The play of forwards Fjeld and freshman Brian Voelkel has also set the Catamounts apart from the competition. Fjeld is the one returning starter so it was expected that he rise to the occasion, and he has, averaging 15.1 points and 6.3 rebounds per game.
"He's more of a focal point offensively [this year]," said Lonergan of Fjeld's improvement. "He was great in the non-conference portion of our schedule, and he's gotten better at passing out of double teams [in conference play]."
That last statement is key because while Fjeld isn't the passer that Blakely was, his improvement in that area stands to make those around him that much better.
As for Voelkel, who played his scholastic basketball at Iona Prep in New Rochelle, NY, he's been the best freshman in America East. Voelkel leads Vermont in rebounds (9.9), assists (4.7) and steals (1.7) per game, and while averaging a shade less than seven points per game he goes into tomorrow's game at Maine having scored 31 in the last two outings.
"I don't think so," said Lonergan when asked if there's been a better rookie in the conference than Voelkel. "He should be a candidate for Player of the Year as well as 1st or 2nd team all-conference."
There's also the case of Fjeld's mustache, a facial accessory that gained enough publicity to almost take on a life of its own. Fjeld grew the mustache to promote prostate cancer awareness for Movember, and having lost his mother just days before the Catamounts' win in last year's America East championship game the sentiment behind the mustache makes it even better. He was supposed to shave it at the end of November due to team rules on facial hair but the mustache remains. Why? Superstition, of course.

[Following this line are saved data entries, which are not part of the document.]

(* ===== verification/TokenService.v ===== *)
(** The token output service: [SynchronousTokenOutputService] of
    [crates/spark/src/token/service.rs] and [with_reserved_token_outputs] of
    [token/mod.rs], written against the store's interface and the operators'. *)
From S2P Require Import Prelude TokenStore TokenStoreInv TokenStoreProps.

(** [SELECT_TOKEN_OUTPUTS_MAX_RETRIES]. *)
Definition SELECT_TOKEN_OUTPUTS_MAX_RETRIES : nat := 3.

(** The trait [TokenOutputStore]. *)
Class TokenStoreOps (PublicKey ForeignError W : Type) := {
  ts_set : list (@TokenOutputs PublicKey) → Z → SE W (@TokenOutputServiceError ForeignError) ();
  ts_list : SE W (@TokenOutputServiceError ForeignError) (list (@TokenOutputsPerStatus PublicKey));
  ts_get : @GetTokenOutputsFilter PublicKey →
    SE W (@TokenOutputServiceError ForeignError) (@TokenOutputsPerStatus PublicKey);
  ts_insert : @TokenOutputs PublicKey → SE W (@TokenOutputServiceError ForeignError) ();
  ts_reserve : string → ReservationTarget → ReservationPurpose →
    option (list (@TokenOutputWithPrevOut PublicKey)) → option SelectionStrategy →
    SE W (@TokenOutputServiceError ForeignError) (@TokenOutputsReservation PublicKey);
  ts_cancel : string → SE W (@TokenOutputServiceError ForeignError) ();
  ts_finalize : string → SE W (@TokenOutputServiceError ForeignError) ();
  ts_now : SE W (@TokenOutputServiceError ForeignError) Z
}.

(** What the service calls of the operators and the signer.  [raw_token_id] is the
    token identifier of an answer's output, [None] when the answer has none; the
    conversions are the [TryFrom]s of the RPC types. *)
Class TokenNetwork (PublicKey ForeignError W : Type) := {
  RawOutput : Type;
  RawMetadata : Type;
  raw_token_id : RawOutput → option (list Z);
  raw_output : RawOutput →
    result (@TokenOutputWithPrevOut PublicKey) (@TokenOutputServiceError ForeignError);
  raw_metadata_id : RawMetadata → list Z;
  raw_metadata : RawMetadata →
    result (@TokenMetadata PublicKey) (@TokenOutputServiceError ForeignError);
  net_query_all : SE W (@TokenOutputServiceError ForeignError) (list RawOutput);
  net_query_metadata : list (list Z) →
    SE W (@TokenOutputServiceError ForeignError) (list RawMetadata);
  net_sleep_one_second : W → W
}.

Section service.
Context {PublicKey ForeignError W : Type} `{EqDecision PublicKey} {ho : HashOrder}.
Context {ts : TokenStoreOps PublicKey ForeignError W} {tn : TokenNetwork PublicKey ForeignError W}.
Abbreviation Error := (@TokenOutputServiceError ForeignError).
Abbreviation Output := (@TokenOutputWithPrevOut PublicKey).

(** ** Refresh *)

(** [outputs_map.entry(token_id).or_default().push(token_output)] for each answer. *)
Fixpoint group_outputs (outputs : list RawOutput) (outputs_map : gmap (list Z) (list Output))
    : result (gmap (list Z) (list Output)) Error :=
  match outputs with
  | [] => Ok outputs_map
  | raw :: rest =>
      match raw_token_id raw with
      | None => group_outputs rest outputs_map
      | Some token_id =>
          let* token_output := raw_output raw in
          group_outputs rest
            (<[token_id := default [] (outputs_map !! token_id) ++ [token_output]]> outputs_map)
      end
  end.

(** The [map(..).collect()] that joins each group with its metadata. *)
Fixpoint join_metadata (metadata : list RawMetadata) (groups : list (list Z * list Output))
    : result (list (@TokenOutputs PublicKey)) Error :=
  match groups with
  | [] => Ok []
  | (token_id, outputs) :: rest =>
      let* m := ok_or (List.find (λ m, bool_decide (raw_metadata_id m = token_id)) metadata)
                      (Generic "Metadata not found") in
      let* md := raw_metadata m in
      let* tokens := join_metadata metadata rest in
      Ok ({| tos_metadata := md; tos_outputs := outputs |} :: tokens)
  end.

Definition refresh_tokens_outputs : SE W Error () :=
  do* refresh_started_at := ts_now in
  do* outputs := net_query_all in
  if Nat.eqb (length outputs) 0 then
    do* _ := ts_set [] refresh_started_at in se_ret ()
  else
    do* outputs_map := se_lift (group_outputs outputs ∅) in
    do* metadata := net_query_metadata (hm_keys outputs_map) in
    if negb (Nat.eqb (length metadata) (length (hm_keys outputs_map)))
    then se_fail (Generic "Metadata not found for all tokens")
    else
      do* token_outputs := se_lift (join_metadata metadata (hm_iter outputs_map)) in
      do* _ := ts_set token_outputs refresh_started_at in
      se_ret ().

The coaches in the preseason picked Vermont to finish fifth in America East, behind the likes of Boston University and Maine. So maybe it's fitting that the Catamounts' final regular season conference games are matchups with these two teams, providing one more opportunity to show off their growth to the league's best. And with the higher seed hosting the championship game of the conference tournament, college basketball fans may once again get to observe what happens when Burlington is overtaken by March Madness.